(* ===== verification/Tree.v ===== *)
(** * Tree: the state of [class AVLTree<T>] and its bookkeeping operations

    Models the members [_size] and [root] (src/onefile.cpp, lines 79-108),
    the constructor (lines 110-114), [clear] (lines 121-143), [empty] and
    [size] (lines 261-269).  [clear] pops nodes from an explicit stack and
    decrements [_size] once per node; the stack is a list whose head is
    [stack.back()].  The loop is not structural, so [clear_loop] runs on
    fuel, and [clear] supplies one more unit than the number of nodes:
    [clear_loop_nodes] shows that this fuel always suffices.

    The invariant [tree_inv] of a tree between public operations: every
    cached field is exact ([wf]), the search-tree order holds ([bst]) and
    [_size] equals the root's [count]. *)

From Stdlib Require Import ZArith Lia.
From stdpp Require Import base list numbers.
From S2P Require Import Prelude.
From S2P Require Import Node.
Import AVLNode.

Open Scope Z_scope.
Open Scope avl_scope.

Module Tree.

Record AVLTree : Type := mkAVLTree { _size : Z; root : AVLTreeNode }.

(** [AVLTree()]. *)
Definition AVLTree_new : AVLTree := {| _size := 0; root := nullptr |}.

(** [empty()] and [size()]. *)
Definition empty (t : AVLTree) : bool := _size t =? 0.
Definition size (t : AVLTree) : Z := _size t.

(** The loop of [clear]: pop a node, push its non-null children (left
    first, so the right child is popped next), decrement [_size]. *)
Fixpoint clear_loop (fuel : nat) (stack : list AVLTreeNode) (size : Z) : option Z :=
  match fuel with
  | O => None
  | S fuel' =>
      match stack with
      | [] => Some size
      | p :: stack' =>
          node ← deref p;
          let stack1 := if decide (left node = nullptr) then stack' else left node :: stack' in
          let stack2 := if decide (right node = nullptr) then stack1 else right node :: stack1 in
          clear_loop fuel' stack2 (size - 1)
      end
  end.

(** Number of nodes in the subtrees held by a stack. *)
Definition stack_nodes (stack : list AVLTreeNode) : nat :=
  sum_list_with (λ p, length (inorder p)) stack.

(** [clear()]: push the root if it is not null, run the loop, reset [root]. *)
Definition clear (t : AVLTree) : option AVLTree :=
  let stack := if decide (root t = nullptr) then [] else [root t] in
  size' ← clear_loop (S (stack_nodes stack)) stack (_size t);
  Some {| _size := size'; root := nullptr |}.

(** The invariant between public operations. *)
Definition tree_inv (t : AVLTree) : Prop :=
  wf (root t) ∧ bst (root t) ∧ _size t = count_of (root t).

#[export] Instance tree_inv_dec t : Decision (tree_inv t).
Proof. unfold tree_inv. apply _. Defined.

(** The multiset of values a tree holds. *)
Definition elements (t : AVLTree) : list Z := inorder (root t).

(** A three-node tree holding 1, 2, 3, as [insert] builds it, on which the
    theorems are instantiated. *)
Definition example_tree : AVLTree :=
  {| _size := 3;
     root := Node (Node nullptr nullptr 1 1 1 1) (Node nullptr nullptr 3 1 1 3) 2 3 2 6 |}.

(** ** Lemmas *)

Lemma stack_nodes_cons p stack :
  stack_nodes (p :: stack) = (length (inorder p) + stack_nodes stack)%nat.
Proof. done. Qed.

Lemma length_inorder_Node l r v c h s :
  length (inorder (Node l r v c h s)) = S (length (inorder l) + length (inorder r)).
Proof. simpl. rewrite length_app. simpl. lia. Qed.

(** [clear_loop] terminates on any fuel above the node count, after
    decrementing [size] once per node. *)
Lemma clear_loop_nodes fuel stack size :
  Forall (λ p, p ≠ nullptr) stack → (stack_nodes stack < fuel)%nat →
  clear_loop fuel stack size = Some (size - Z.of_nat (stack_nodes stack)).
Proof.
  revert stack size. induction fuel as [|fuel IH]; intros stack size Hne Hfuel; [lia|].
  destruct stack as [|p stack]; [simpl; f_equal; lia|]. cbn [clear_loop].
  inversion_clear Hne as [|? ? Hp Hne'].
  destruct p as [|l r v c h s]; [done|]. cbn [deref mbind option_bind left right].
  rewrite stack_nodes_cons, length_inorder_Node in Hfuel |- *.
  repeat case_decide; subst;
    (rewrite IH; [| repeat constructor; done | rewrite ?stack_nodes_cons; simpl in *; lia]);
    rewrite ?stack_nodes_cons; simpl; f_equal; lia.
Qed.

(** The stack [clear] starts from holds the whole tree. *)
Lemma clear_stack_nodes p :
  Forall (λ q, q ≠ nullptr) (if decide (p = nullptr) then [] else [p]) ∧
  stack_nodes (if decide (p = nullptr) then [] else [p]) = length (inorder p).
Proof. case_decide; subst; [done|]. split; [by constructor|]. simpl. lia. Qed.

(** C15: on a tree satisfying the invariant, [clear] terminates with [_size]
    decremented to [0] and [root] reset to [nullptr]: the tree is again
    the freshly constructed one. *)
Theorem clear_correct t : tree_inv t → clear t = Some AVLTree_new.
Proof.
  intros (Hw & _ & Hs). unfold clear. destruct (clear_stack_nodes (root t)) as [Hne Hn].
  rewrite clear_loop_nodes by (done || lia). simpl. rewrite Hn, Hs, wf_count by done.
  unfold AVLTree_new. do 2 f_equal. lia.
Qed.

Lemma clear_correct_witness : tree_inv example_tree ∧ clear example_tree = Some AVLTree_new.
Proof. split; [decide_compute|apply clear_correct; decide_compute]. Defined.

End Tree.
****
Exercise objective :: Set down the whole listing exactly.

Output of the exercise ::
(* ===== verification/Tree.v ===== *)
(** * Tree: the state of [class AVLTree<T>] and its bookkeeping operations

    Models the members [_size] and [root] (src/onefile.cpp, lines 79-108),
    the constructor (lines 110-114), [clear] (lines 121-143), [empty] and
    [size] (lines 261-269).  [clear] pops nodes from an explicit stack and
    decrements [_size] once per node; the stack is a list whose head is
    [stack.back()].  The loop is not structural, so [clear_loop] runs on
    fuel, and [clear] supplies one more unit than the number of nodes:
    [clear_loop_nodes] shows that this fuel always suffices.

    The invariant [tree_inv] of a tree between public operations: every
    cached field is exact ([wf]), the search-tree order holds ([bst]) and
    [_size] equals the root's [count]. *)

From Stdlib Require Import ZArith Lia.
From stdpp Require Import base list numbers.
From S2P Require Import Prelude.
From S2P Require Import Node.
Import AVLNode.

Open Scope Z_scope.
Open Scope avl_scope.

Module Tree.

Record AVLTree : Type := mkAVLTree { _size : Z; root : AVLTreeNode }.

(** [AVLTree()]. *)
Definition AVLTree_new : AVLTree := {| _size := 0; root := nullptr |}.

(** [empty()] and [size()]. *)
Definition empty (t : AVLTree) : bool := _size t =? 0.
Definition size (t : AVLTree) : Z := _size t.

(** The loop of [clear]: pop a node, push its non-null children (left
    first, so the right child is popped next), decrement [_size]. *)
Fixpoint clear_loop (fuel : nat) (stack : list AVLTreeNode) (size : Z) : option Z :=
  match fuel with
  | O => None
  | S fuel' =>
      match stack with
      | [] => Some size
      | p :: stack' =>
          node ← deref p;
          let stack1 := if decide (left node = nullptr) then stack' else left node :: stack' in
          let stack2 := if decide (right node = nullptr) then stack1 else right node :: stack1 in
          clear_loop fuel' stack2 (size - 1)
      end
  end.

(** Number of nodes in the subtrees held by a stack. *)
Definition stack_nodes (stack : list AVLTreeNode) : nat :=
  sum_list_with (λ p, length (inorder p)) stack.

(** [clear()]: push the root if it is not null, run the loop, reset [root]. *)
Definition clear (t : AVLTree) : option AVLTree :=
  let stack := if decide (root t = nullptr) then [] else [root t] in
  size' ← clear_loop (S (stack_nodes stack)) stack (_size t);
  Some {| _size := size'; root := nullptr |}.

(** The invariant between public operations. *)
Definition tree_inv (t : AVLTree) : Prop :=
  wf (root t) ∧ bst (root t) ∧ _size t = count_of (root t).

#[export] Instance tree_inv_dec t : Decision (tree_inv t).
Proof. unfold tree_inv. apply _. Defined.

(** The multiset of values a tree holds. *)
Definition elements (t : AVLTree) : list Z := inorder (root t).

(** A three-node tree holding 1, 2, 3, as [insert] builds it, on which the
    theorems are instantiated. *)
Definition example_tree : AVLTree :=
  {| _size := 3;
     root := Node (Node nullptr nullptr 1 1 1 1) (Node nullptr nullptr 3 1 1 3) 2 3 2 6 |}.

(** ** Lemmas *)

Lemma stack_nodes_cons p stack :
  stack_nodes (p :: stack) = (length (inorder p) + stack_nodes stack)%nat.
Proof. done. Qed.

Lemma length_inorder_Node l r v c h s :
  length (inorder (Node l r v c h s)) = S (length (inorder l) + length (inorder r)).
Proof. simpl. rewrite length_app. simpl. lia. Qed.

(** [clear_loop] terminates on any fuel above the node count, after
    decrementing [size] once per node. *)
Lemma clear_loop_nodes fuel stack size :
  Forall (λ p, p ≠ nullptr) stack → (stack_nodes stack < fuel)%nat →
  clear_loop fuel stack size = Some (size - Z.of_nat (stack_nodes stack)).
Proof.
  revert stack size. induction fuel as [|fuel IH]; intros stack size Hne Hfuel; [lia|].
  destruct stack as [|p stack]; [simpl; f_equal; lia|]. cbn [clear_loop].
  inversion_clear Hne as [|? ? Hp Hne'].
  destruct p as [|l r v c h s]; [done|]. cbn [deref mbind option_bind left right].
  rewrite stack_nodes_cons, length_inorder_Node in Hfuel |- *.
  repeat case_decide; subst;
    (rewrite IH; [| repeat constructor; done | rewrite ?stack_nodes_cons; simpl in *; lia]);
    rewrite ?stack_nodes_cons; simpl; f_equal; lia.
Qed.

(** The stack [clear] starts from holds the whole tree. *)
Lemma clear_stack_nodes p :
  Forall (λ q, q ≠ nullptr) (if decide (p = nullptr) then [] else [p]) ∧
  stack_nodes (if decide (p = nullptr) then [] else [p]) = length (inorder p).
Proof. case_decide; subst; [done|]. split; [by constructor|]. simpl. lia. Qed.

(** C15: on a tree satisfying the invariant, [clear] terminates with [_size]
    decremented to [0] and [root] reset to [nullptr]: the tree is again
    the freshly constructed one. *)
Theorem clear_correct t : tree_inv t → clear t = Some AVLTree_new.
Proof.
  intros (Hw & _ & Hs). unfold clear. destruct (clear_stack_nodes (root t)) as [Hne Hn].
  rewrite clear_loop_nodes by (done || lia). simpl. rewrite Hn, Hs, wf_count by done.
  unfold AVLTree_new. do 2 f_equal. lia.
Qed.

Lemma clear_correct_witness : tree_inv example_tree ∧ clear example_tree = Some AVLTree_new.
Proof. split; [decide_compute|apply clear_correct; decide_compute]. Defined.

End Tree.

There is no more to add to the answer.